Microsoft’s solution is based on a World Wide Web Consortium (W3C) verifiable credentials recommendation, which aims to create cryptographically secure digital attestations to a person’s identity, analogous to a driver’s license, passport or diploma. According to the W3C’s description, verifiable credentials are “statements made by an issuer in a tamper-evident and privacy-respecting manner,” where the issuer could be a corporation, a government or individuals.
Verifiable credentials essentially are “data objects” produced by issuers that reference DIDs, per a Microsoft “Introduction” document description:
In short, verifiable credentials are data objects consisting of claims made by the issuer attesting information about a subject. These claims are identified by schema and include the DID the issuer and subject. The issuer’s DID creates a digital signature as proof that they attest to this information.
With the preview release of Azure AD Verifiable Credentials, “Azure AD customers can now easily design and issue verifiable credentials to represent proof of employment, education, or any other claim,” the announcement explained. Microsoft’s platform offers a software development kit with APIs that applications can utilize to request and verify credentials.
Identities registered in DIDs are conceived as being owned by the originator, rather than being controlled by someone else in a database. Typically, such user control over identity information is enabled by the use of blockchain electronic ledger technology.
Another enabling component in Microsoft’s DID scheme is the use of Microsoft’s Identity Overlay Network, a permissionless network based on the Decentralized Identity Foundation’s Sidetree network protocol and blockchain electronic ledger technology. Microsoft last week announced the release of ION version 1, which is still at an early stage.

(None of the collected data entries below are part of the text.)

Lemma nfos_map_erase_spec_witness :
  fst (nfos_map_erase_t (snap_map 4) 7 full_map_txn) = Some true /\
  match nfos_map_erase_t (snap_map 4) 7 full_map_txn with
  | (Some true, t') => is_Some (({[7 := 70]} : gmap Z Z) !! 7) /\
                       map_rep (snap_map 4) t' (delete 7 {[7 := 70]})
  | (Some false, t') => ({[7 := 70]} : gmap Z Z) !! 7 = None /\ t' = full_map_txn
  | (None, _) => ~ no_conflict full_map_txn
  end.
Proof.
  split; [vm_compute; reflexivity|].
  apply (nfos_map_erase_spec (snap_map 4) 7 {[7 := 70]} full_map_txn full_map_rep).
Defined.

Lemma nfos_map_allocate_empty_witness :
  match nfos_map_allocate_t true true (fun _ => MapEntry 1 2 3 4 5) 4 3 with
  | Some mm => true && true = true /\
      (exists p, 0 <= p <= 31 /\ mm_capacity mm = 2 ^ p) /\
      3 <= mm_capacity mm < 2 * 3 /\
      map_inv u32 (mm_capacity mm) (mm_entries mm) ∅
  | None => true && true = false
  end.
Proof.
  apply (nfos_map_allocate_empty u32 true true (fun _ => MapEntry 1 2 3 4 5) 4 3). lia.
Defined.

Another tool that’s part of Microsoft’s DID solution is the Microsoft Authenticator App, which end users can use to create DIDs. Microsoft Resolver is yet another component, which provides API connections to ION nodes, Microsoft’s document explained.
Microsoft has multiple identity verification service providers participating in supporting the Azure AD Verifiable Credentials service. They include acuant, Au10Tix, Idemia, Jumio, LexisNexis, onfido, Socure and VU.
The preview of the Azure AD Verifiable Credentials service was described by Microsoft as being just a foundational step in support of DID technology. In the near future, Microsoft is planning to “enable additional privacy preserving features and increase our interoperability with solutions from other members of the Decentralized Identity and Verifiable Credentials community.”